Record Hook := mkHook {
  engine_ : E;
  commitState_ : CommitState;
  previousComposition_ : wstring;
  previousEncodedWidths_ : list nat;
  rawMacroBuffer_ : wstring;
  macroCrossCommit_ : bool;
  tempMacroOff_ : bool;
  wasFirstCharAutoCapped_ : bool;
  tempEngineOff_ : bool;
  digitLedWord_ : bool;
  autoCapState_ : AutoCapState;
  suppressAutoCap_ : bool;
  macroUndoState_ : MacroUndoState;
  modifiers_ : Modifiers;
  world_ : W
}.

Definition set_engine (x : E) (h : Hook) : Hook :=
  mkHook x (commitState_ h) (previousComposition_ h) (previousEncodedWidths_ h)
    (rawMacroBuffer_ h) (macroCrossCommit_ h) (tempMacroOff_ h) (wasFirstCharAutoCapped_ h)
    (tempEngineOff_ h) (digitLedWord_ h) (autoCapState_ h) (suppressAutoCap_ h)
    (macroUndoState_ h) (modifiers_ h) (world_ h).
Definition set_commitState (x : CommitState) (h : Hook) : Hook :=
  mkHook (engine_ h) x (previousComposition_ h) (previousEncodedWidths_ h) (rawMacroBuffer_ h)
    (macroCrossCommit_ h) (tempMacroOff_ h) (wasFirstCharAutoCapped_ h) (tempEngineOff_ h)
    (digitLedWord_ h) (autoCapState_ h) (suppressAutoCap_ h) (macroUndoState_ h) (modifiers_ h)
    (world_ h).
Definition set_previousComposition (x : wstring) (h : Hook) : Hook :=
  mkHook (engine_ h) (commitState_ h) x (previousEncodedWidths_ h) (rawMacroBuffer_ h)
    (macroCrossCommit_ h) (tempMacroOff_ h) (wasFirstCharAutoCapped_ h) (tempEngineOff_ h)
    (digitLedWord_ h) (autoCapState_ h) (suppressAutoCap_ h) (macroUndoState_ h) (modifiers_ h)
    (world_ h).
Definition set_previousEncodedWidths (x : list nat) (h : Hook) : Hook :=
  mkHook (engine_ h) (commitState_ h) (previousComposition_ h) x (rawMacroBuffer_ h)
    (macroCrossCommit_ h) (tempMacroOff_ h) (wasFirstCharAutoCapped_ h) (tempEngineOff_ h)
    (digitLedWord_ h) (autoCapState_ h) (suppressAutoCap_ h) (macroUndoState_ h) (modifiers_ h)
    (world_ h).
Definition set_rawMacroBuffer (x : wstring) (h : Hook) : Hook :=
  mkHook (engine_ h) (commitState_ h) (previousComposition_ h) (previousEncodedWidths_ h) x
    (macroCrossCommit_ h) (tempMacroOff_ h) (wasFirstCharAutoCapped_ h) (tempEngineOff_ h)
    (digitLedWord_ h) (autoCapState_ h) (suppressAutoCap_ h) (macroUndoState_ h) (modifiers_ h)
    (world_ h).
Definition set_macroCrossCommit (x : bool) (h : Hook) : Hook :=
  mkHook (engine_ h) (commitState_ h) (previousComposition_ h) (previousEncodedWidths_ h)
    (rawMacroBuffer_ h) x (tempMacroOff_ h) (wasFirstCharAutoCapped_ h) (tempEngineOff_ h)
    (digitLedWord_ h) (autoCapState_ h) (suppressAutoCap_ h) (macroUndoState_ h) (modifiers_ h)
    (world_ h).
Definition set_tempMacroOff (x : bool) (h : Hook) : Hook :=
  mkHook (engine_ h) (commitState_ h) (previousComposition_ h) (previousEncodedWidths_ h)
    (rawMacroBuffer_ h) (macroCrossCommit_ h) x (wasFirstCharAutoCapped_ h) (tempEngineOff_ h)
    (digitLedWord_ h) (autoCapState_ h) (suppressAutoCap_ h) (macroUndoState_ h) (modifiers_ h)
    (world_ h).
Definition set_wasFirstCharAutoCapped (x : bool) (h : Hook) : Hook :=
  mkHook (engine_ h) (commitState_ h) (previousComposition_ h) (previousEncodedWidths_ h)
    (rawMacroBuffer_ h) (macroCrossCommit_ h) (tempMacroOff_ h) x (tempEngineOff_ h)
    (digitLedWord_ h) (autoCapState_ h) (suppressAutoCap_ h) (macroUndoState_ h) (modifiers_ h)
    (world_ h).
Definition set_tempEngineOff (x : bool) (h : Hook) : Hook :=
  mkHook (engine_ h) (commitState_ h) (previousComposition_ h) (previousEncodedWidths_ h)
    (rawMacroBuffer_ h) (macroCrossCommit_ h) (tempMacroOff_ h) (wasFirstCharAutoCapped_ h) x
    (digitLedWord_ h) (autoCapState_ h) (suppressAutoCap_ h) (macroUndoState_ h) (modifiers_ h)
    (world_ h).
Definition set_digitLedWord (x : bool) (h : Hook) : Hook :=
  mkHook (engine_ h) (commitState_ h) (previousComposition_ h) (previousEncodedWidths_ h)
    (rawMacroBuffer_ h) (macroCrossCommit_ h) (tempMacroOff_ h) (wasFirstCharAutoCapped_ h)
    (tempEngineOff_ h) x (autoCapState_ h) (suppressAutoCap_ h) (macroUndoState_ h)
    (modifiers_ h) (world_ h).
Definition set_autoCapState (x : AutoCapState) (h : Hook) : Hook :=
  mkHook (engine_ h) (commitState_ h) (previousComposition_ h) (previousEncodedWidths_ h)
    (rawMacroBuffer_ h) (macroCrossCommit_ h) (tempMacroOff_ h) (wasFirstCharAutoCapped_ h)
    (tempEngineOff_ h) (digitLedWord_ h) x (suppressAutoCap_ h) (macroUndoState_ h)
    (modifiers_ h) (world_ h).
Definition set_suppressAutoCap (x : bool) (h : Hook) : Hook :=
  mkHook (engine_ h) (commitState_ h) (previousComposition_ h) (previousEncodedWidths_ h)
    (rawMacroBuffer_ h) (macroCrossCommit_ h) (tempMacroOff_ h) (wasFirstCharAutoCapped_ h)
    (tempEngineOff_ h) (digitLedWord_ h) (autoCapState_ h) x (macroUndoState_ h) (modifiers_ h)
    (world_ h).
Definition set_macroUndoState (x : MacroUndoState) (h : Hook) : Hook :=
  mkHook (engine_ h) (commitState_ h) (previousComposition_ h) (previousEncodedWidths_ h)
    (rawMacroBuffer_ h) (macroCrossCommit_ h) (tempMacroOff_ h) (wasFirstCharAutoCapped_ h)
    (tempEngineOff_ h) (digitLedWord_ h) (autoCapState_ h) (suppressAutoCap_ h) x (modifiers_ h)
    (world_ h).
Definition set_modifiers (x : Modifiers) (h : Hook) : Hook :=
  mkHook (engine_ h) (commitState_ h) (previousComposition_ h) (previousEncodedWidths_ h)
    (rawMacroBuffer_ h) (macroCrossCommit_ h) (tempMacroOff_ h) (wasFirstCharAutoCapped_ h)
    (tempEngineOff_ h) (digitLedWord_ h) (autoCapState_ h) (suppressAutoCap_ h)
    (macroUndoState_ h) x (world_ h).
Definition set_world (x : W) (h : Hook) : Hook :=
  mkHook (engine_ h) (commitState_ h) (previousComposition_ h) (previousEncodedWidths_ h)
    (rawMacroBuffer_ h) (macroCrossCommit_ h) (tempMacroOff_ h) (wasFirstCharAutoCapped_ h)
    (tempEngineOff_ h) (digitLedWord_ h) (autoCapState_ h) (suppressAutoCap_ h)
    (macroUndoState_ h) (modifiers_ h) x.

Definition on_commit (f : CommitState -> CommitState) (h : Hook) : Hook :=
  set_commitState (f (commitState_ h)) h.
Definition on_world (f : W -> W) (h : Hook) : Hook := set_world (f (world_ h)) h.

(** The constructor: members at their initial values. *)
Definition new_hook (e : E) (w : W) : Hook :=
  mkHook e new_commit [] [] [] false false false false false AutoCap.Idle false no_undo
    no_modifiers w.

End Hook.

Arguments Hook : clear implicits.

(** ** The hook's composition (src/src/app/system/HookEngine.cpp)

    A word on the screen and the engine behind it: the letters, digits and
    backspaces that edit it, the replacement of the text shown, and the commit
    that ends it.  [cfg] is the configuration as the key finds it. *)

(** The number of units on which two texts agree from the start. *)
Fixpoint commonLen (a b : wstring) : nat :=
  match a, b with
  | x :: a, y :: b => if x =w y then S (commonLen a b) else 0%nat
  | _, _ => 0%nat
  end.

(** The new characters in the code table: their units, and how many each has. *)
Definition encode_for (ct : CodeTable) (ch : wchar) : EncodedChar := ConvertChar ch (CodeTable_u8 ct).
Definition encodedToSend (ct : CodeTable) (text : wstring) : wstring :=
  text ≫= (fun ch => encoded_units (encode_for ct ch)).
Definition newWidths (ct : CodeTable) (text : wstring) : list nat :=
  (fun ch => Z.to_nat (ec_count (encode_for ct ch))) <$> text.
Definition sum_widths (l : list nat) : nat := foldr Nat.add 0%nat l.

(** One more character, [ch], and nothing else changed. *)
Definition isSimpleAppend (composition previous : wstring) (ch : wchar) : bool :=
  (length composition == S (length previous)) &&
  (last composition == Some ch) &&
  (take (length previous) composition == previous).

Section Composition.
Context {E W : Type} {IE : InputEngine E} {OD : OutputDispatcher W} {HS : HookSystem W}.
Variable cfg : HookConfig.
Implicit Types (h : Hook E W).

Abbreviation Hook := (Hook E W).

(** ** Showing a text *)

Definition clear_previous h : Hook :=
  set_previousEncodedWidths [] (set_previousComposition [] h).

(** The branch for a code table other than Unicode. *)
Definition ReplaceEncoded (newText : wstring) h : Hook :=
  let ct := currentCodeTable_ cfg in
  let common := commonLen (previousComposition_ h) newText in
  let backspaceCount := sum_widths (drop common (previousEncodedWidths_ h)) in
  let fresh := drop common newText in
  let toSend := encodedToSend ct fresh in
  let h := if (0 <? backspaceCount)%nat || negb (toSend == [])
           then on_world (fun w => (ReplaceRaw backspaceCount toSend w).2) h else h in
  let h := set_previousEncodedWidths
             (resize common 0%nat (previousEncodedWidths_ h) ++ newWidths ct fresh) h in
  set_previousComposition newText h.

Definition ReplaceComposition (newText : wstring) (reinjectVk : Z) h : Hook :=
  if negb (HasInputTarget (world_ h)) then set_previousComposition newText h
  else if currentCodeTable_ cfg != Unicode then ReplaceEncoded newText h
  else
    let common := commonLen (previousComposition_ h) newText in
    let backspaceCount := (length (previousComposition_ h) - common)%nat in
    let h := on_world (ReplaceUnicode backspaceCount (drop common newText) (u16 reinjectVk)) h in
    set_previousComposition newText h.

(** The post-engine dispatch: the coordinator runs BackwardEditFeature, whose
    executor is [ReplaceComposition], unless the English gate is raised. *)
Definition DispatchCoordinator (reinjectVk : Z) (composition : wstring) h : Hook :=
  if vietnameseMode_ cfg then ReplaceComposition composition (u16 reinjectVk) h else h.

(** Push into the engine, and show what it composes. *)
Definition push_and_show (push : E -> E) (reinjectVk : Z) h : Hook :=
  let h := set_engine (push (engine_ h)) h in
  DispatchCoordinator reinjectVk (Peek (engine_ h)) h.

(** ** Clearing *)

Definition ClearMacroBuffer h : Hook :=
  set_macroCrossCommit false (set_wasFirstCharAutoCapped false (set_rawMacroBuffer [] h)).
Definition ClearMacroUndo h : Hook :=
  let u := macroUndoState_ h in
  set_macroUndoState (mkUndo [] 0 false (undo_timestamp u) false) h.
Definition ClearWordState h : Hook :=
  let h := set_engine (Reset (engine_ h)) h in
  let h := on_commit ClearHistory (clear_previous h) in
  let h := set_tempMacroOff false (set_macroCrossCommit false (ClearMacroBuffer h)) in
  set_digitLedWord false (on_world (SetHadSynthInWord false) h).
Definition CancelCommitUndo h : Hook := on_commit Cancel h.
Definition SetCommitUndoReady h : Hook :=
  let c := commitState_ h in
  let c := SetPendingTriggers (leadingTriggersForCurrentWord_ c) c in
  let c := SetGapEndsInGlyph false (SetLeadingTriggersForCurrentWord 0 c) in
  set_commitState (SetReady (GetTickCount (world_ h)) c) h.
Definition ResetComposition h : Hook :=
  let h := set_engine (ClearContext (engine_ h)) h in
  let h := ClearMacroUndo (CancelCommitUndo (ClearWordState h)) in
  let h := set_autoCapState AutoCap.Idle h in
  on_world ResetLastRealSynthTime (on_world ResetSynthEvents h).

(** ** Keys of a word *)

(** The auto-capitalisation of [HandleAlphaKey]: the character, and whether it
    was raised. *)
Definition AutoCapKey (originalCh : wchar) h : (wchar * bool) * Hook :=
  let env := mkAutoCapEnv (autoCaps_ cfg) (Count (engine_ h) == 0%nat) (suppressAutoCap_ h)
               (ReadAutoCapAnchor (world_ h)) (FreshControlIsPassword (world_ h)) in
  let '(ch, autoCapped, suppress, st) := AutoCapAlpha env (autoCapState_ h) originalCh in
  let h := set_suppressAutoCap suppress (set_autoCapState st h) in
  let h := if autoCapped && (length (rawMacroBuffer_ h) == 1%nat)
           then set_wasFirstCharAutoCapped true h else h in
  ((ch, autoCapped), h).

::::::

◆ **Problem details**
In the records above, find every line containing the word "their" and show it.

◆ **Problem solution**
(** The constructor: members at their initial values. *)
(** The new characters in the code table: their units, and how many each has. *)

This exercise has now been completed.